Warum wurde ein maskierter 27-jähriger Mann nicht in Haft genommen, nachdem er am vergangenen Samstag in der Sanderau Autofahrer mutmaßlich mit einer Machete bedroht und zum Verlassen ihres Fahrzeugs gedrängt hat? Der Mann trug trotz sommerlicher Temperaturen Handschuhe und eine Skimaske. Die Polizei hatte den 27-Jährigen nach einem kurzen Fluchtversuch festgenommen. Die Staatsanwaltschaft beantragte einen Haftbefehl wegen Nötigung, Störung des öffentlichen Friedens und räuberischen Angriffs auf Kraftfahrer. Der Ermittlungsrichter am Amtsgericht lehnte den Antrag ab.
Der Fall wirft Fragen auf. Fragen, die die Staatsanwaltschaft im Zuge der weiteren Ermittlungen klären will, wie ihr Sprecher Thorsten Seebach gegenüber der Redaktion erklärt.
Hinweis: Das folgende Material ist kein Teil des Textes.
(** * Data-Ingestion-API-System: the scheduling core of [index.js]

    A shallow embedding of the priority queue, the status roll-up, the
    [/ingest] handler and the rate-limited dispatcher loop, followed by
    the properties of the specification that concern them. *)

From stdpp Require Import gmap strings list fin_maps sorting.
From Stdlib Require Import ZArith Lia.

Set Warnings "-register-all".

Local Open Scope Z_scope.

(** ** Constants (index.js, lines 44-45) *)

Definition RATE_LIMIT_MS : Z := 5000.
Definition BATCH_SIZE : nat := 3.

(** ** Data model *)

(** The three strings accepted by the priority check of line 104. *)
Inductive Priority := HIGH | MEDIUM | LOW.

(** The three status strings written by the program. *)
Inductive Status := yet_to_start | triggered | completed.

#[global] Instance Priority_eq_dec : EqDecision Priority.
Proof. solve_decision. Defined.

#[global] Instance Status_eq_dec : EqDecision Status.
Proof. solve_decision. Defined.

(** Identifiers produced by [uuidv4()]. *)
Abbreviation uuid := string.

(** The object pushed on the queue at line 118. *)
Record QueueItem := mkQueueItem {
  batch_id : uuid;
  ids : list Z;
  priority : Priority;
  created_time : Z;
  ingestion_id : uuid
}.

(** The value stored in [batchStatuses] (lines 64, 76, 116). *)
Record BatchStatus := mkBatchStatus {
  bs_batch_id : uuid;
  bs_ids : list Z;
  bs_status : Status
}.

(** The value stored in [ingestionJobs] (line 121). *)
Record Job := mkJob {
  j_ingestion_id : uuid;
  j_status : Status;
  j_batches : list uuid;
  j_priority : Priority;
  j_created_time : Z
}.

#[global] Instance QueueItem_eq_dec : EqDecision QueueItem.
Proof. solve_decision. Defined.

#[global] Instance BatchStatus_eq_dec : EqDecision BatchStatus.
Proof. solve_decision. Defined.

#[global] Instance Job_eq_dec : EqDecision Job.
Proof. solve_decision. Defined.

(** ** [Array.prototype.sort]

    The sort of ECMAScript is stable, and for a consistent comparator its
    result is the one stably sorted arrangement of the array: [x] ends
    before [y] when [cmp x y < 0], after it when [cmp x y > 0], and the
    two keep their order when [cmp x y = 0]. *)

Section Sort.
Context {A : Type} (cmp : A → A → Z).

Fixpoint insert_sorted (x : A) (l : list A) : list A :=
  match l with
  | [] => [x]
  | y :: l' => if cmp x y <=? 0 then x :: y :: l' else y :: insert_sorted x l'
  end.

Fixpoint sort (l : list A) : list A :=
  match l with
  | [] => []
  | x :: l' => insert_sorted x (sort l')
  end.
End Sort.

(** The elements whose key is [k]; with a key that the comparator cannot
    tell apart, these are the elements the sort must keep in order. *)
Definition tied {A K : Type} (key : A → K) (k : K) (a : A) : Prop := key a = k.

#[global] Instance tied_dec {A K : Type} `{EqDecision K} (key : A → K) k a :
  Decision (tied key k a).
Proof. unfold tied. apply _. Defined.

#[global] Typeclasses Opaque tied.

(** ** [class PriorityQueue] (lines 9-27) *)

Section PriorityQueue.
Context {A : Type} (comparator : A → A → Z).

Record PriorityQueue := mkPriorityQueue { items : list A }.

(** [constructor]: [this.items = []]. *)
Definition new_queue : PriorityQueue := {| items := [] |}.

(** [enqueue(item)]: push, then sort with the comparator. *)
Definition enqueue (item : A) (q : PriorityQueue) : PriorityQueue :=
  {| items := sort comparator (items q ++ [item]) |}.

(** [dequeue()]: [this.items.shift()]; [None] is the [undefined] that
    [shift] returns on an empty array. *)
Definition dequeue (q : PriorityQueue) : option A * PriorityQueue :=
  match items q with
  | [] => (None, q)
  | x :: rest => (Some x, {| items := rest |})
  end.

(** [get length()]. *)
Definition queue_length (q : PriorityQueue) : nat := length (items q).
End PriorityQueue.

Arguments PriorityQueue : clear implicits.
Arguments new_queue {A}.
Arguments dequeue {A} q.
Arguments queue_length {A} q.
Arguments mkPriorityQueue {A} _.
Arguments items {A} _.

(** ** The comparator of the global queue (lines 34-40) *)

Definition priorityOrder (p : Priority) : Z :=
  match p with HIGH => 0 | MEDIUM => 1 | LOW => 2 end.

Definition queue_comparator (a b : QueueItem) : Z :=
  if negb (priorityOrder (priority a) =? priorityOrder (priority b))
  then priorityOrder (priority a) - priorityOrder (priority b)
  else created_time a - created_time b.

(** ** Sequences of queue operations *)

Inductive queue_op := Enqueue (e : QueueItem) | Dequeue.

(** Runs the operations on the program's queue; the second component is
    what each [dequeue()] returned, in call order. *)
Fixpoint run_ops (ops : list queue_op) (q : PriorityQueue QueueItem)
  : PriorityQueue QueueItem * list (option QueueItem) :=
  match ops with
  | [] => (q, [])
  | Enqueue e :: ops' => run_ops ops' (enqueue queue_comparator e q)
  | Dequeue :: ops' =>
      let '(r, q') := dequeue q in
      let '(qf, out) := run_ops ops' q' in (qf, r :: out)
  end.

(** The entries handed to [enqueue], in call order. *)
Fixpoint enqueued (ops : list queue_op) : list QueueItem :=
  match ops with
  | [] => []
  | Enqueue e :: ops' => e :: enqueued ops'
  | Dequeue :: ops' => enqueued ops'
  end.

(** The entries a list of [dequeue()] results holds. *)
Definition returned (out : list (option QueueItem)) : list QueueItem :=
  omap id out.

(** ** The scheduler as the specification words it

    Pending entries are kept in insertion order; [dequeue] takes the
    entry that is least by priority, then by [created_time], and among
    equals the one inserted first. The order of the priorities is written
    here as the specification gives it, [HIGH] before [MEDIUM] before
    [LOW], and not through the table of the program. *)

(** [p1] has strict precedence over [p2]. *)
Definition precedes (p1 p2 : Priority) : bool :=
  match p1, p2 with
  | HIGH, MEDIUM | HIGH, LOW | MEDIUM, LOW => true
  | _, _ => false
  end.

Definition rank_time_le (a b : QueueItem) : bool :=
  precedes (priority a) (priority b)
  || (bool_decide (priority a = priority b)
      && (created_time a <=? created_time b)).

(** [a] is served strictly before [b]: its priority has precedence, or
    the priorities are the same and its [created_time] is earlier. *)
Definition spec_before (a b : QueueItem) : Prop :=
  precedes (priority a) (priority b) = true
  ∨ (priority a = priority b ∧ created_time a < created_time b).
Doch wann überhaupt kann ein Verdächtiger in Untersuchungshaft genommen werden? Und was wiegt schwerer? Die persönlichen Freiheitsrechte des Verdächtigen oder der Schutz der Öffentlichkeit vor einem potenziellen Gefährder?
Dringender Tatverdacht und Verhältnismäßigkeit
Als erfahrener Strafverteidiger hilft Rechtsanwalt Norman Jacob sen., den Fall einzuordnen. "Ein Haftbefehl setzt einen dringenden Tatverdacht voraus, und er muss verhältnismäßig sein", so Jacob im Gespräch mit der Redaktion. Verhältnismäßig, das heißt, der Tatvorwurf und die daraus abzuleitende Strafandrohung muss eine Verhaftung rechtfertigen.
"Nötigung und Bedrohung sind keine Verbrechen, sondern Vergehen", sagt Norman Jacob, "das reicht, um einen Platzverweis zu erteilen oder einen Verdächtigen vorläufig festzunehmen, aber nicht für eine Verhaftung." Außerdem müssen Flucht- oder Verdunkelungsgefahr als Haftgrund vorliegen. "Wenn man weiß, wo der Verdächtige wohnt, und es nichts zu verdunkeln gibt, scheiden diese Gründe aus."
Vermummter war Augenzeugen schon im Stadtteil Grombühl aufgefallen
Doch welche Rolle spielt die psychische Konstitution des Verdächtigen? Laut Polizei war er schon am Samstagvormittag im Stadtteil Grombühl Zeugen aufgefallen, weil er komplett vermummt gewesen sei und eine Skibrille und Handschuhe trug. Wie Rechtsanwalt Norman Jacob erklärt, obliegt es dem Ermittlungsrichter zu beurteilen, ob von einem Verdächtigen eine Gefahr für die Öffentlichkeit ausgeht und er deshalb untergebracht werden muss. "Ich bin sehr dafür, dass man da genau hinschaut", so Jacob.
Doch bisher könne auch die Staatsanwaltschaft noch nicht genau abschätzen, was dem 27-Jährigen vorgeworfen werden kann. Hat er die Machete nur bei sich getragen, oder hat er damit gedroht, sie auch als Waffe einzusetzen? Die Frage sei Gegenstand der Ermittlungen, so Thorsten Seebach. Die Staatsanwaltschaft behalte sich deshalb vor, Beschwerde gegen die Entscheidung des Amtsgerichts einzulegen.